When I was 14 I was groomed and sexually assaulted; not that I realised at the time. Years went by and the guy who had assaulted me was caught by paedophile hunters whilst trying to meet a fake 14 year old girl online that he had sent explicit messages and photos to. It then clicked what had happened and the police were called. There were interviews, statements and hundreds of questions. My life had turned upside down overnight.
A few months had passed. I was vulnerable and turning to alcohol for an escape. One night I decided to have a drink at my home with a male I had met through friends. I was raped that night by him in my own home. The police were called; he begged and pleaded with me to not speak to them but I had to and he left in a rush, escaping before the police turned up. It was the longest day of my life. There were questions, blood tests, swabs, statements, forensics – the whole police team was on the case. I was scared, alone and even more vulnerable than I ever thought I could be.
On the 23rd September 2017, I made an impulsive decision that my life was going to end. I couldn’t deal with it all anymore. I woke up that morning hating my life, hating my body and basically hating the world around me. I couldn’t understand why it had all happened to me and why I was so different. So I took myself off to a motorway bridge and within 9 minutes of being on the scene, I was flat out on the motorway floor fighting for my life. I had a broken back, a punctured lung and a few scrapes and bruises. I was taken to 2 different hospitals and I was unable to go in an air ambulance as I was too unstable. Within a week, I was back on my feet and walking with a back brace on. In the early hours of one morning, it all hit me what I had done. It was my first suicide attempt and well, I didn’t do it by halves… so many people had questions, but I just couldn’t answer them. All I knew was that I wanted the pain to end.

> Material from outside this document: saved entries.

(* ===== verification/Outage.v ===== *)
(** * Power losses between requests

    With [sync_per_write], no request leaves a byte that is not synced: the log
    is synced before a write is answered, a table before it takes its name, the
    manifest before it replaces the old one, a recovered log before the old logs
    go.  [maintains] is the calculus of invariants that hold after every run,
    whatever its result; [dry] is the invariant of the engine; a directory that
    is dry loses no byte in a power loss ([dry_outage]). *)

From S2P Require Import Prelude Outcome External Fs Crash MemTable Wal WalWriter WalReader.
From S2P Require Import StdVec SstRecord SstIndex Bloom Builder Reader Merge Manifest.
From S2P Require Import Names KvSpec Engine Steady EngineSpec EngineGet EnginePut EngineFlush EngineCommit.
From S2P Require Import EngineCompact EngineOpen EngineRecover EngineRefine EngineDisk CrashWrite CrashOpen CrashStore.

Create HintDb dry.

(** ** Invariants of runs *)

Section maintains.
Context {S : Type} (I : S -> Prop).

Definition maintains {A} (m : M S A) : Prop := forall s, I s -> I (m s).2.

(** The same with what holds of the value. *)
Definition gives {A} (m : M S A) (Q : A -> Prop) : Prop :=
  forall s, I s -> I (m s).2 /\ forall a, (m s).1 = Ok a -> Q a.

Lemma maintains_same {A} (m : M S A) : (forall s, (m s).2 = s) -> maintains m.
Proof. intros Hm s. by rewrite Hm. Qed.

Lemma maintains_bind {A B} (m : M S A) (f : A -> M S B) : maintains m -> (forall a, maintains (f a)) -> maintains (m ≫= f).
Proof.
  intros Hm Hf s Hs. specialize (Hm s Hs). unfold mbind, M_bind. destruct (m s) as [[a|e| |] s1]; try done. by apply Hf.
Qed.

Lemma gives_bind {A B} (m : M S A) (f : A -> M S B) Q :
  gives m Q -> (forall a, Q a -> maintains (f a)) -> maintains (m ≫= f).
Proof.
  intros Hm Hf s Hs. destruct (Hm s Hs) as [H1 H2]. unfold mbind, M_bind.
  destruct (m s) as [[a|e| |] s1]; try done. by apply Hf; [apply H2|].
Qed.

Lemma maintains_try {A} (m : M S A) : maintains m -> maintains (try_ m).
Proof. intros Hm s Hs. specialize (Hm s Hs). unfold try_. by destruct (m s) as [[] s1]. Qed.

Lemma maintains_ignore {A} (m : M S A) : maintains m -> maintains (ignore m).
Proof. intros Hm. apply maintains_bind; [by apply maintains_try|by intros _ s]. Qed.

Lemma maintains_catch {A} (m : M S A) : maintains m -> maintains (catch_unwind m).
Proof. intros Hm s Hs. specialize (Hm s Hs). unfold catch_unwind. by destruct (m s) as [[] s1]. Qed.

Lemma maintains_guarded {A} (poison : S -> S) (m : M S A) :
  (forall s, I s -> I (poison s)) -> maintains m -> maintains (guarded poison m).
Proof. intros Hp Hm s Hs. specialize (Hm s Hs). unfold guarded. destruct (m s) as [[] s1]; try done. by apply Hp. Qed.

Lemma maintains_for_each {A} (l : list A) (f : A -> M S unit) : (forall x, maintains (f x)) -> maintains (for_each l f).
Proof. intros Hf. induction l as [|x l IH]; [by intros s|]. apply maintains_bind; [done|]. by intros _. Qed.

Lemma maintains_map_each {A B} (l : list A) (f : A -> M S B) : (forall x, maintains (f x)) -> maintains (map_each l f).
Proof.
  intros Hf. induction l as [|x l IH]; [by intros s|]. apply maintains_bind; [done|]. intros y.
  apply maintains_bind; [done|]. by intros ys s.
Qed.
End maintains.

(** ** Synced directories *)

(** No fault is pending and every byte of every file is synced. *)
Definition settled (fs : Fs) : Prop :=
  faults fs = [] /\ forall i, synced (inode_of fs i) = length (data_of fs i).

Lemma settled_empty : settled empty_fs.
Proof. by split. Qed.

(** One file was changed, and synced afterwards. *)
Lemma settled_synced ino fs fs' d :
  settled fs -> touches ino fs fs' -> inode_of fs' ino = mkInode d (length d) -> settled fs'.
Proof.
  intros [_ Hs] (_ & _ & Hf & Hi) Hd. split; [done|]. intros i. unfold data_of. destruct (decide (i = ino)) as [->|Hne].
  - by rewrite Hd.
  - rewrite (Hi i Hne). apply Hs.
Qed.

Lemma settled_inodes fs fs' : settled fs -> faults fs' = [] -> inodes fs' = inodes fs -> settled fs'.
Proof. intros [_ Hs] Hf Hi. split; [done|]. intros i. unfold data_of, inode_of in *. rewrite Hi. apply Hs. Qed.

Lemma quiet_settled {A} (m : M Fs A) : steady m -> quiet m -> maintains settled m.
Proof.
  intros Hst Hq fs Hs. destruct (Hst fs 0%nat 0%nat (proj1 Hs)) as [Hc _]. specialize (Hq fs). cbn in Hq.
  apply (settled_inodes fs); [done|exact Hc|]. by injection Hq.
Qed.

Lemma settled_syscall {A} (run : M Fs A) p : maintains settled run -> maintains settled (syscall run p).
Proof. intros Hr fs Hs. rewrite syscall_ok by apply Hs. by apply Hr. Qed.

Lemma settled_rename from to : maintains settled (fs_rename from to).
Proof. apply settled_syscall. intros fs Hs. by destruct (dirents fs !! from). Qed.

Lemma settled_remove name : maintains settled (fs_remove_file name).
Proof. apply settled_syscall. intros fs Hs. by destruct (dirents fs !! name). Qed.

(** A created or truncated file is empty. *)
Lemma settled_create name fs :
  settled fs -> exists ino fs', file_create name fs = (Ok ino, fs') /\ settled fs' /\ dirents fs' !! name = Some ino.
Proof.
  intros [Hf Hs]. unfold file_create. rewrite syscall_ok by done. destruct (dirents fs !! name) as [ino|] eqn:E.
  - eexists _, _. split; [done|]. split; [split; [done|]|done]. intros i. rewrite data_of_set, inode_of_set.
    case_decide; [done|apply Hs].
  - eexists _, _. split; [done|]. split; [split; [done|]|apply lookup_insert_eq]. intros i.
    unfold data_of, inode_of. cbn [inodes]. destruct (decide (i = next_ino fs)) as [->|Hne].
    + by rewrite lookup_insert_eq.
    + rewrite lookup_insert_ne by done. apply Hs.
Qed.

The rape court case was dropped, and that again triggered me off. I was fighting against the system but was told I couldn’t and I felt that I had no power. So the month’s tablets were stocked up and all taken in one go. The next thing I knew, I was feeling like I was choking to death. It turned out that I was being brought round in intensive care. The months passed, the self-harm increased, I was not eating and I was constantly overdosing. I may as well have had my own bed in A&E. It was the only way I knew how to stop the pain, even if it was just for one night and at the risk of losing my life. Services passed me from pillar to post. I was diagnosed with Borderline Personality Disorder and no one seemed to want to help me. Instead I had professionals ask me, “what do you expect me to do” and, “what do you want?” but not in a kind way. Life was a daily struggle with the feeling of abandonment, and I was still extremely vulnerable.
2019 came, and so did the grooming case from when I was 14. I realised I would have to relive the whole thing and I was slowly losing my grip on life around me. To end the pain, a week before the court case I again self-harmed even more and took a huge overdose. I again ended up in an intensive care unit. The difference this time was that I was being sectioned for my own safety. I had to beg and plead for the court case to go ahead. I had battled so hard for this during the previous three years. On the Monday we got the go ahead for court, I re-watched my video interview and was prepared to give evidence the next day. The evidence was given and I went back to the unit and constantly self-harmed until I finally got the verdict…Guilty.
My lucky angels and stars were over me that day. I was free and could live again. Over 6 months later I haven’t attempted suicide thanks to the project, Chris and Rachel and all the support I have been given to learn to start living as safe and normal an adult life as I can. There’s been so many times I thought it was the end, I wanted it to be the end but I’m blessed it wasn’t and I really hope I can help others to get through what seems to be the end and show them it isn’t and there’s a lot more to life.